%%

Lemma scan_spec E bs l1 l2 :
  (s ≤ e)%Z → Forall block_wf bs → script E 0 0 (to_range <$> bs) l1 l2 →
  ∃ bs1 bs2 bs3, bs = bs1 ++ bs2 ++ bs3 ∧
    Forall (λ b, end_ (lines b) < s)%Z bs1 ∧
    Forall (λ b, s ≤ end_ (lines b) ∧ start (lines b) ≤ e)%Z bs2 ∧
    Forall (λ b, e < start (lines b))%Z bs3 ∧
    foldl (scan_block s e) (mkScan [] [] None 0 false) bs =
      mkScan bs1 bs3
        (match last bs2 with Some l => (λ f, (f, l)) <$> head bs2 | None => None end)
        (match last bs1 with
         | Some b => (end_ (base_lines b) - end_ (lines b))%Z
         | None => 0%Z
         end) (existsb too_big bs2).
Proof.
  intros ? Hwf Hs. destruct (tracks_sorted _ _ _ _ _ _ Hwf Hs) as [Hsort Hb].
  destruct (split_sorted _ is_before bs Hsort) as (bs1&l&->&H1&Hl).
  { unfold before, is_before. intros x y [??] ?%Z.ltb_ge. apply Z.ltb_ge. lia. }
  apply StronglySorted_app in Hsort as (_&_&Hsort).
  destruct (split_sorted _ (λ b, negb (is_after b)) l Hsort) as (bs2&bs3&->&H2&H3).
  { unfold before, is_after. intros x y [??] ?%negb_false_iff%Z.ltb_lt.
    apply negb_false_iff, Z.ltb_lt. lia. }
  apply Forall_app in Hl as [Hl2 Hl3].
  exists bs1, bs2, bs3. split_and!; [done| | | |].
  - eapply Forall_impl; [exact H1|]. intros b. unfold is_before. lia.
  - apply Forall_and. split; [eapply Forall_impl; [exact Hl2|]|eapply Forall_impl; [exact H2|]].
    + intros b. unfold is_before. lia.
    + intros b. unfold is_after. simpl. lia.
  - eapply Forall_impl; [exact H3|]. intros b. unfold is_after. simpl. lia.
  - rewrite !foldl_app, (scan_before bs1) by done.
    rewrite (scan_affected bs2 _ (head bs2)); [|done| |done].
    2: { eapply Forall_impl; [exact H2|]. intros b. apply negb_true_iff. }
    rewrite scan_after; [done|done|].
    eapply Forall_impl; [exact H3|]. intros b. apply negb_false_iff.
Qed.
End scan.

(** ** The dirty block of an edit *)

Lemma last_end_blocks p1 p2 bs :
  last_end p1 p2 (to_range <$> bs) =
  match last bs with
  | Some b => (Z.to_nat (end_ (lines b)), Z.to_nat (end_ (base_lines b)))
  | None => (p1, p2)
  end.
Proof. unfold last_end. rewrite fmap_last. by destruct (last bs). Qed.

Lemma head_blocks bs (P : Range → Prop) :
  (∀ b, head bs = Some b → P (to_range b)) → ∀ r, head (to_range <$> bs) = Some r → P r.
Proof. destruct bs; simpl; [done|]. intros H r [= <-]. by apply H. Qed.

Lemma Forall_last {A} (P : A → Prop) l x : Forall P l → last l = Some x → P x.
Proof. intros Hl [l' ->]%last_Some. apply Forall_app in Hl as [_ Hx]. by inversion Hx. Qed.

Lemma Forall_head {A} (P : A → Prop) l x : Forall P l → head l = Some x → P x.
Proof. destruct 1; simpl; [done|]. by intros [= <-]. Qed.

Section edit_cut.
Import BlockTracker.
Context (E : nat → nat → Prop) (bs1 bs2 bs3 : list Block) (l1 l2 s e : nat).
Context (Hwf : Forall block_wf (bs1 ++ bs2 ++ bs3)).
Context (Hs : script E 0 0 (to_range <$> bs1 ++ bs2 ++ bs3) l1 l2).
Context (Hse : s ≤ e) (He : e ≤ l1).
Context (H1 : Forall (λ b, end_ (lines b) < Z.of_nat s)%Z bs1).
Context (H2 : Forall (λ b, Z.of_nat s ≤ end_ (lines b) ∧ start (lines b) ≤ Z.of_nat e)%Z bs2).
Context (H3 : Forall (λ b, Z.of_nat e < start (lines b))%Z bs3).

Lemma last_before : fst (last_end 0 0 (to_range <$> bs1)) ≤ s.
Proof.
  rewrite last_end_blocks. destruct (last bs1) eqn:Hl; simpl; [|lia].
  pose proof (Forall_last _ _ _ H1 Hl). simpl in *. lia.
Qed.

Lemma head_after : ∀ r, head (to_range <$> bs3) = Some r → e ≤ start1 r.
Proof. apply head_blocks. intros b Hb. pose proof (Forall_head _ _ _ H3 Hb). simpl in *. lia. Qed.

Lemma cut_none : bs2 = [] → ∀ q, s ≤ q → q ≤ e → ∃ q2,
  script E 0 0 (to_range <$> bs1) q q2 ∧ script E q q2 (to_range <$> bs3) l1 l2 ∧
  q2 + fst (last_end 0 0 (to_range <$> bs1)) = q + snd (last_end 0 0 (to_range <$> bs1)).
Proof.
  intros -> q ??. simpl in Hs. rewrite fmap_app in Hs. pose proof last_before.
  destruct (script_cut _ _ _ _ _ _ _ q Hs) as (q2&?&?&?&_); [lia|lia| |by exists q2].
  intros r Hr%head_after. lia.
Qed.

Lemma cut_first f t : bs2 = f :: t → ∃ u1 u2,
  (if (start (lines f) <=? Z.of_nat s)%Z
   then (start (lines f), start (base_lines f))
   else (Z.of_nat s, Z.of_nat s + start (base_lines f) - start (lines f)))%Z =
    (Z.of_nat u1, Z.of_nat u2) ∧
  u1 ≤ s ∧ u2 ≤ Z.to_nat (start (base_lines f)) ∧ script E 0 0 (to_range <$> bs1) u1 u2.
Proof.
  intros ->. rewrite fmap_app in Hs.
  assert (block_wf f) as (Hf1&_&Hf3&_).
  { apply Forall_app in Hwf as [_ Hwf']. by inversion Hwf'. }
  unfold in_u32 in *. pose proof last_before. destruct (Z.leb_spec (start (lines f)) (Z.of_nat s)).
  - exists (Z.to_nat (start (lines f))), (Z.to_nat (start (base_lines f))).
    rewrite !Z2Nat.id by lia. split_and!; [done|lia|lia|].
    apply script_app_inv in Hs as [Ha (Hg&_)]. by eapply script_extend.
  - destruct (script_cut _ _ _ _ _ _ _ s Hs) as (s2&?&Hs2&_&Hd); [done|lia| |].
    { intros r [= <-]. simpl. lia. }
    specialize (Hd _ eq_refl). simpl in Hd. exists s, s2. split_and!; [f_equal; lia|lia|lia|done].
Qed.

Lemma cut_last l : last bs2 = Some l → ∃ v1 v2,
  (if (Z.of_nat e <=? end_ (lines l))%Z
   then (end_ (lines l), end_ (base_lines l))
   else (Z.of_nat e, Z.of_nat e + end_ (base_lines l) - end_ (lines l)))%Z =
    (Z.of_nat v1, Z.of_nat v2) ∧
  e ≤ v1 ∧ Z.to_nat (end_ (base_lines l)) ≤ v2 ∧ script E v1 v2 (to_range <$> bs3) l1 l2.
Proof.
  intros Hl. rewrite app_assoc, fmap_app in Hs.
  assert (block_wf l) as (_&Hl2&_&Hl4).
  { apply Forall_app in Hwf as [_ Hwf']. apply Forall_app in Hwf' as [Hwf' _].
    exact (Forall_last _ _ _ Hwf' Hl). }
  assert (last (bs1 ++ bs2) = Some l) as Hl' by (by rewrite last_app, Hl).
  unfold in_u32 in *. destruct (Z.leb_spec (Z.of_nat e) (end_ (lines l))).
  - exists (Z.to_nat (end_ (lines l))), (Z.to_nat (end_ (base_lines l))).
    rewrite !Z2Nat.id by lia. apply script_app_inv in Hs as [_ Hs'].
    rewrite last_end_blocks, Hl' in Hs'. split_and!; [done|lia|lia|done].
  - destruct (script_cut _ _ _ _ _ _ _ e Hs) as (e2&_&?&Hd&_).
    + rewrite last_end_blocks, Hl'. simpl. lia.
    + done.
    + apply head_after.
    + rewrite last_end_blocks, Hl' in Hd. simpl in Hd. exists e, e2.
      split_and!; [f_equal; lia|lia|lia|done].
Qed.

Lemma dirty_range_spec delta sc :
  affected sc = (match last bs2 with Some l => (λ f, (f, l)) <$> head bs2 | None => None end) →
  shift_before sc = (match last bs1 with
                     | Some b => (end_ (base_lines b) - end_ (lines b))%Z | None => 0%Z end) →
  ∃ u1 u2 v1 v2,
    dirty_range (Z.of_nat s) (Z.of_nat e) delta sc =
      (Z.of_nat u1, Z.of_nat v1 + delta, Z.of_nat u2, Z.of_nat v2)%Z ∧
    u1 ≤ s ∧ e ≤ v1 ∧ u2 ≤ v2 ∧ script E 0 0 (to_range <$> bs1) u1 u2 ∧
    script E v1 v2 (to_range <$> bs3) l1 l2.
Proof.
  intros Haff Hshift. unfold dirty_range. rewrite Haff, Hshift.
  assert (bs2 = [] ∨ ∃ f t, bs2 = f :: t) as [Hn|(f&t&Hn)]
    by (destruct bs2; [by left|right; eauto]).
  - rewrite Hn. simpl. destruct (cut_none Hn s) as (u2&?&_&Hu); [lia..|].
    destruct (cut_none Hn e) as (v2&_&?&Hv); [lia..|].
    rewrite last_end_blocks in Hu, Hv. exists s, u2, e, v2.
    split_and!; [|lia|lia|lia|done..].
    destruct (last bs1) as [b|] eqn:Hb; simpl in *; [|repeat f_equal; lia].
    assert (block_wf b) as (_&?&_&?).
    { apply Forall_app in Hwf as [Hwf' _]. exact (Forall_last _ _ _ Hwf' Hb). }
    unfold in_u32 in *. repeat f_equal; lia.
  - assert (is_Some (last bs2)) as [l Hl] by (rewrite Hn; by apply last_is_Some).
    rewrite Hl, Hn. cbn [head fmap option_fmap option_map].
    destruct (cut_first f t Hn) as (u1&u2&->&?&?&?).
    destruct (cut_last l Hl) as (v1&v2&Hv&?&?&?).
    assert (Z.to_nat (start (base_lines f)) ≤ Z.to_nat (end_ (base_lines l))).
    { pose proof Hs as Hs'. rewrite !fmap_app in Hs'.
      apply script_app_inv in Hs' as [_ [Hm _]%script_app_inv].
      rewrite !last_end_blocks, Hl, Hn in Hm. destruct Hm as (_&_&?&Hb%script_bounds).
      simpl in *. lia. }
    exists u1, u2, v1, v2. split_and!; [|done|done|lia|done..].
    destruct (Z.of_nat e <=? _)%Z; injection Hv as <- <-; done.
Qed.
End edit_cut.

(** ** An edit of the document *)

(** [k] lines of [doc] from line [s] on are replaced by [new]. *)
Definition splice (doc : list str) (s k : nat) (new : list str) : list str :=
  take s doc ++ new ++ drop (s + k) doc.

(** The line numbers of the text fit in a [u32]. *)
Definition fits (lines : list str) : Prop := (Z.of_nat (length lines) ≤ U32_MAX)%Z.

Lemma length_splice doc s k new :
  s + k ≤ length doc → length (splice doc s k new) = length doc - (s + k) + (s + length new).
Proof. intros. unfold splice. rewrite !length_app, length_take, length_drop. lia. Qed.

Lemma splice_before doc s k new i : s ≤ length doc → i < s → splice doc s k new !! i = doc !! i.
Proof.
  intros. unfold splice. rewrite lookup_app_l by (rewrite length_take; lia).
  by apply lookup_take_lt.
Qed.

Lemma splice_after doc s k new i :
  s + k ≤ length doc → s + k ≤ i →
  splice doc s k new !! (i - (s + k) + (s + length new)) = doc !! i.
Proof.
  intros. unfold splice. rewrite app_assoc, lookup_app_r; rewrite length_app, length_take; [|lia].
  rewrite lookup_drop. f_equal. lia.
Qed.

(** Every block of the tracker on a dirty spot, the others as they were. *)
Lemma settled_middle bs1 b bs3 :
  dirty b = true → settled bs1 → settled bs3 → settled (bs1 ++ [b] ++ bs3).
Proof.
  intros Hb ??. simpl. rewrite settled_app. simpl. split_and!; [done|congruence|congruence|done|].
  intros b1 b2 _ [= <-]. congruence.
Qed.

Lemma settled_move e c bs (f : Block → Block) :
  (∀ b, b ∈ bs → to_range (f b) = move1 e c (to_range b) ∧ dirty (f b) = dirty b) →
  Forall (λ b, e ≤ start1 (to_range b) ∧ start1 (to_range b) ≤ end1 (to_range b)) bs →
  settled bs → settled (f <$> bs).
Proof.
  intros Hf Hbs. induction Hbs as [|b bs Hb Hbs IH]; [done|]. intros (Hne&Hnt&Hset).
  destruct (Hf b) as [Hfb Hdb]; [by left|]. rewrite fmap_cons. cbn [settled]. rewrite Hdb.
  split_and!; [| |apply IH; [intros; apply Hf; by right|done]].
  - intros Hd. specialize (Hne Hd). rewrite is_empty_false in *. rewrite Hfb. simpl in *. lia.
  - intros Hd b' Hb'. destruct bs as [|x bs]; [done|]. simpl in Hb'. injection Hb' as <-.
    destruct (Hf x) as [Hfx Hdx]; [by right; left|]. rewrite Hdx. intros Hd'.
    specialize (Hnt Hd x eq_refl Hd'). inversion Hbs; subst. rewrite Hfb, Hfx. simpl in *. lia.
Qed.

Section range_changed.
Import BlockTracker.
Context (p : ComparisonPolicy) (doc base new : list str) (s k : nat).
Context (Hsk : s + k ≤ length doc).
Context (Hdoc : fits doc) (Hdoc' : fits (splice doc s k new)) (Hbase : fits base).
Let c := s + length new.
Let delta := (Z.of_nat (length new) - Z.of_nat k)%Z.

%%
%%

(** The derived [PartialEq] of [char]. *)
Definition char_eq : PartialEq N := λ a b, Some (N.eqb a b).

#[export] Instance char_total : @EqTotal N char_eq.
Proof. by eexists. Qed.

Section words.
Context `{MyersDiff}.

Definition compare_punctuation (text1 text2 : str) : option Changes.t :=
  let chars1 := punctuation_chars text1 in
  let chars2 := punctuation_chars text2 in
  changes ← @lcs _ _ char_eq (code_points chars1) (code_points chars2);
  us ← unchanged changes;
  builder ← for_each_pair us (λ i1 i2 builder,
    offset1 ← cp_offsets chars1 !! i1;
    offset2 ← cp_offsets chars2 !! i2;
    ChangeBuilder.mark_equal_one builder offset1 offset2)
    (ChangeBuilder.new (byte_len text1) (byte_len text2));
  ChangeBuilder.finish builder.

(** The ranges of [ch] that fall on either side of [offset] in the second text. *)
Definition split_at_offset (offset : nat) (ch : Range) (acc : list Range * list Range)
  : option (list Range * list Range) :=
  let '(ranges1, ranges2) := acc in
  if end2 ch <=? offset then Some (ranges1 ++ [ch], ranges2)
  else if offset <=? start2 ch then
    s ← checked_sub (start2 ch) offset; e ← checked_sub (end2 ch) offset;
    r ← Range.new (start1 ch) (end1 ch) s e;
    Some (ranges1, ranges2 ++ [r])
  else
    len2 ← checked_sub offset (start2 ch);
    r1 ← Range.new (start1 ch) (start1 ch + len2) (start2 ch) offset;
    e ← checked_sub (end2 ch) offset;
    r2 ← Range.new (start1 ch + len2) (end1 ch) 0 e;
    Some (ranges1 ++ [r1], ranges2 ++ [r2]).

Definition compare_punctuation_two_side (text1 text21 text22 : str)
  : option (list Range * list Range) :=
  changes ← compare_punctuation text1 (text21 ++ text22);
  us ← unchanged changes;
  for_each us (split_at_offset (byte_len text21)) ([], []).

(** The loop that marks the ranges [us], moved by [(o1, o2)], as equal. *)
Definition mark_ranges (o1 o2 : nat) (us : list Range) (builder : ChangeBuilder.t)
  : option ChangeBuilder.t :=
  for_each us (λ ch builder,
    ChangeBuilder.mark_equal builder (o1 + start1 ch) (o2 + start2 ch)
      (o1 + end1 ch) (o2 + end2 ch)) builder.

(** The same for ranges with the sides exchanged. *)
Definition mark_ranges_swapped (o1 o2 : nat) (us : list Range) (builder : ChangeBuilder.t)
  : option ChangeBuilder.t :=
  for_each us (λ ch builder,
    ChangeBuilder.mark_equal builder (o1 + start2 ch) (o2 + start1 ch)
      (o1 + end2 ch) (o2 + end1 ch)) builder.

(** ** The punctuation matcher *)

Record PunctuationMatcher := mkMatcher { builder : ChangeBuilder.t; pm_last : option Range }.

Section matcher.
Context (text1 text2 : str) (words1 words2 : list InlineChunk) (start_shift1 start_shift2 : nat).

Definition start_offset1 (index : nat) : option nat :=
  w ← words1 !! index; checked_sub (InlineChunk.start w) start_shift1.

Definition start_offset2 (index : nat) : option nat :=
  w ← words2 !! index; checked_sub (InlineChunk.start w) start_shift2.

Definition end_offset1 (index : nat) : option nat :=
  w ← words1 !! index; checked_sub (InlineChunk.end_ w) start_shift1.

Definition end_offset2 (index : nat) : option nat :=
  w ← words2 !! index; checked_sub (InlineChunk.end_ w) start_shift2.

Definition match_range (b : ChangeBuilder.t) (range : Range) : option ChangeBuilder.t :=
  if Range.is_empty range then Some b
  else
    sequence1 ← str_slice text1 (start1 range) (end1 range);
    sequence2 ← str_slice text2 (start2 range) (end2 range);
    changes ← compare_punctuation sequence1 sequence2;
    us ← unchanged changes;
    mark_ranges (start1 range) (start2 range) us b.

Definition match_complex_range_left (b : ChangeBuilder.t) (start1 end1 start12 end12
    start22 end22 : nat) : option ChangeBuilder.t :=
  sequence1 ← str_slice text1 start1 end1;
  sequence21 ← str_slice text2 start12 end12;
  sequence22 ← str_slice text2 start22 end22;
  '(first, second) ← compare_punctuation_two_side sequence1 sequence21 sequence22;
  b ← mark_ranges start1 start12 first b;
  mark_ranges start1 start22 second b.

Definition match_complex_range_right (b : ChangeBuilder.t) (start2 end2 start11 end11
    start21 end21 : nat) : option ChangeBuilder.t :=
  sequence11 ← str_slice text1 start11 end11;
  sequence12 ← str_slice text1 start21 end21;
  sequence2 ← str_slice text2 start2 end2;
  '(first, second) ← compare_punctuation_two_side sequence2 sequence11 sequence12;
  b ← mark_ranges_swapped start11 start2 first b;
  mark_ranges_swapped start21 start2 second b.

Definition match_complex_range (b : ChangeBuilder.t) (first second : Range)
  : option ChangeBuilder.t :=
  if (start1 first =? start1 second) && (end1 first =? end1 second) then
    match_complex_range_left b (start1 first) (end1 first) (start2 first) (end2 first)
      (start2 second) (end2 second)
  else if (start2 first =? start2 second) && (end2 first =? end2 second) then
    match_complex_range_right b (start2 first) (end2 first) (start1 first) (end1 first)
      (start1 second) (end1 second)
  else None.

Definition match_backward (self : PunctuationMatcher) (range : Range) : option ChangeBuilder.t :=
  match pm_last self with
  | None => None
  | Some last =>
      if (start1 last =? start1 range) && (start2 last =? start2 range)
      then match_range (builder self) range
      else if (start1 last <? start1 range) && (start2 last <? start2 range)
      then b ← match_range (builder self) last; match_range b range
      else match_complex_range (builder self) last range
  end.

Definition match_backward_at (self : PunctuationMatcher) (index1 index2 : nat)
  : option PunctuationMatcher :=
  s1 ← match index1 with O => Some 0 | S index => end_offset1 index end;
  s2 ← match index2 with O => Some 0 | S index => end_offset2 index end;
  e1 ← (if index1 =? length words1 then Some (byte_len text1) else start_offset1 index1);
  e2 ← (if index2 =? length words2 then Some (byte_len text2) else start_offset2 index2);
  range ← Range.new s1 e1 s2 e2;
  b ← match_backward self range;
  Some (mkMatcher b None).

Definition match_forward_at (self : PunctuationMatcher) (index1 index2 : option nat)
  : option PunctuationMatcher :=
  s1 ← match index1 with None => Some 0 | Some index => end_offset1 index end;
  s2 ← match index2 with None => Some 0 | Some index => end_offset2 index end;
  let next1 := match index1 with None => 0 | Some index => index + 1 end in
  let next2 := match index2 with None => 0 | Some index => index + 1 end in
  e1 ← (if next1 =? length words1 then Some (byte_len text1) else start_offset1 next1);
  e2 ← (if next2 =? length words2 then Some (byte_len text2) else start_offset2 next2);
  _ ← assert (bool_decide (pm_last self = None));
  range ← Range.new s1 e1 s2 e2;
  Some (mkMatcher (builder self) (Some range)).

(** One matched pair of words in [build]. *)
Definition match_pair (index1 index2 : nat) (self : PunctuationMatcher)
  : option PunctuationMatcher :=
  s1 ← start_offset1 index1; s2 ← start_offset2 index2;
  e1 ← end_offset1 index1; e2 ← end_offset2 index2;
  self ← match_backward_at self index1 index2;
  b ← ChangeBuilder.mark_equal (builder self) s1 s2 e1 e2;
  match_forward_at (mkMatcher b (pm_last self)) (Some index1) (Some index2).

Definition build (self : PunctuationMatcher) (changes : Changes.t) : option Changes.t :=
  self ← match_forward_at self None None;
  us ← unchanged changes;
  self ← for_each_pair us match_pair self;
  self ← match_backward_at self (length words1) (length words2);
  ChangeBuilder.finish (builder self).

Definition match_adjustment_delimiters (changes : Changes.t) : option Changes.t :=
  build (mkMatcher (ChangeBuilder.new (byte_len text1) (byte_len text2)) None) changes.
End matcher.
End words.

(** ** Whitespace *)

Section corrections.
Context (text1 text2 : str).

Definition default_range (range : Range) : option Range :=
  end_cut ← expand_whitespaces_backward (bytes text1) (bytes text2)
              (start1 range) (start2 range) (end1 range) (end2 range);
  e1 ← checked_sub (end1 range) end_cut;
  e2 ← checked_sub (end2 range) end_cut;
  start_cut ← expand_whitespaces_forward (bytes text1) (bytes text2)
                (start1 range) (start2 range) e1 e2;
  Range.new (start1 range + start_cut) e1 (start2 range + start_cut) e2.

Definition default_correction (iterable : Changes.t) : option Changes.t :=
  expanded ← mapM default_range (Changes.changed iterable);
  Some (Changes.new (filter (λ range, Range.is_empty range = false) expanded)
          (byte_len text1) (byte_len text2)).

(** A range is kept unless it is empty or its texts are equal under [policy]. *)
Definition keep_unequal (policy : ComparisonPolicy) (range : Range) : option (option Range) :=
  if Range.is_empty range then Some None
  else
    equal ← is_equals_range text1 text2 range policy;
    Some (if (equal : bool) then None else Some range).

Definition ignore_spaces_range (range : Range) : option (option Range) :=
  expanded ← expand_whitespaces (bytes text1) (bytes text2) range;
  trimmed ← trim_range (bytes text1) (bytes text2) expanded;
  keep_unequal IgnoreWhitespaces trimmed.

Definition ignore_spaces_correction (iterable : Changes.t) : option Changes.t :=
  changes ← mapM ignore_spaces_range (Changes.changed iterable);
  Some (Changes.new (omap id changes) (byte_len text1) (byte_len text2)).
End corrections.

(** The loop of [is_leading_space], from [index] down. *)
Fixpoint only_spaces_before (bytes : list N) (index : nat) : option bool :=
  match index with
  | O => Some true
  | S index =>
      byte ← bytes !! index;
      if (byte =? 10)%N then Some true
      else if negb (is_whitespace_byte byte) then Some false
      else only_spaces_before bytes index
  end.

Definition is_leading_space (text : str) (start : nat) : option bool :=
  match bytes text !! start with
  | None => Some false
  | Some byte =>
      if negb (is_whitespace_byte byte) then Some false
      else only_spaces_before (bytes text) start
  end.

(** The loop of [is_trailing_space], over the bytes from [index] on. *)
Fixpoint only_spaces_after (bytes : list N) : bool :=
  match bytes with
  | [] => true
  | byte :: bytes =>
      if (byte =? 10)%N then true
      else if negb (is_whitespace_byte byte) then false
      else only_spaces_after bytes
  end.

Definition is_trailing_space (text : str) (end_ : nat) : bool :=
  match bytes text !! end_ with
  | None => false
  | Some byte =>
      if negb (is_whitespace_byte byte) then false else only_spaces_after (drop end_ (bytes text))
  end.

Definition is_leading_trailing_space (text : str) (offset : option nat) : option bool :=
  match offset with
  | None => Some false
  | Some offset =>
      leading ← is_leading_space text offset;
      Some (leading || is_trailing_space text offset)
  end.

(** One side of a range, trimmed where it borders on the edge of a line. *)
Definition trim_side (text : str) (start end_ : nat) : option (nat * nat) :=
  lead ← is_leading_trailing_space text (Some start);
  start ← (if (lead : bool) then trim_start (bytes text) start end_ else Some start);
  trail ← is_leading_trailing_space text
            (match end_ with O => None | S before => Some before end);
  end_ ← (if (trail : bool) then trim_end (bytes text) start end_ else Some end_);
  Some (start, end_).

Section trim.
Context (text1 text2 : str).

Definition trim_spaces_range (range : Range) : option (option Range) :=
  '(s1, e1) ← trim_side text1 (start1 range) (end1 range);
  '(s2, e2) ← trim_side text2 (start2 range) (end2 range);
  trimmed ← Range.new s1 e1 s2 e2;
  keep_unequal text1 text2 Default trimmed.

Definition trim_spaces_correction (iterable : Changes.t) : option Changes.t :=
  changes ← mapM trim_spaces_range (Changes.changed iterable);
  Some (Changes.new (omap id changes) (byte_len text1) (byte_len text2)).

%%
%%

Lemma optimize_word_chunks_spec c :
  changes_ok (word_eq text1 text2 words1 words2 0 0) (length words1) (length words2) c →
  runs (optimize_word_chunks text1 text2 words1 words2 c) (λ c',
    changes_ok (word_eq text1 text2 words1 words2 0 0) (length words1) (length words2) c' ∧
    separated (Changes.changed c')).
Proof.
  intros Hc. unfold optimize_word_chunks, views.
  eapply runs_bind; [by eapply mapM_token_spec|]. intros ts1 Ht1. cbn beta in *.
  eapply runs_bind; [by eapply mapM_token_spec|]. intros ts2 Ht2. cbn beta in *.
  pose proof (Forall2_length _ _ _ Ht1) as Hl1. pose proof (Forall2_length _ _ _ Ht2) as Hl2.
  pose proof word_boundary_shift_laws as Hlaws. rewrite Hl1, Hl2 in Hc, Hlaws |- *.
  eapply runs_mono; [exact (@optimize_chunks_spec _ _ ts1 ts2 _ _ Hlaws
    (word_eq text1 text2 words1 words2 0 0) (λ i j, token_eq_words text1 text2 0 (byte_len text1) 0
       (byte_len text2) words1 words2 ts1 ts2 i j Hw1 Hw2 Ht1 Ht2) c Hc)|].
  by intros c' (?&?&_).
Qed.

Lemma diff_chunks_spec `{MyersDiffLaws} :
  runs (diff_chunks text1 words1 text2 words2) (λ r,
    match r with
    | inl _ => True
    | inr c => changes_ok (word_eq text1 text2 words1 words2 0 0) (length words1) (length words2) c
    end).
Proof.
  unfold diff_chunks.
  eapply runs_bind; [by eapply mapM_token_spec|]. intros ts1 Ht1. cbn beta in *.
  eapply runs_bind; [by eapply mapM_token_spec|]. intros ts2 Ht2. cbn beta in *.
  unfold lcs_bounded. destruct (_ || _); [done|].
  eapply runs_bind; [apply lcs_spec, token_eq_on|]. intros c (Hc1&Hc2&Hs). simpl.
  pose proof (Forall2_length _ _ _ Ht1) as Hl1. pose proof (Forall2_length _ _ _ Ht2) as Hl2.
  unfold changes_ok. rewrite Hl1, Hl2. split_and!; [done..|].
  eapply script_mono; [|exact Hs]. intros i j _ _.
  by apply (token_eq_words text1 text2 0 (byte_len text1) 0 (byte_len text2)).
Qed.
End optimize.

%%

> **REQUIRED WORK**
Pull out each line of the records holding the string "that".

> **WRITTEN SOLUTION**
(** The ranges of [ch] that fall on either side of [offset] in the second text. *)
(** The loop that marks the ranges [us], moved by [(o1, o2)], as equal. *)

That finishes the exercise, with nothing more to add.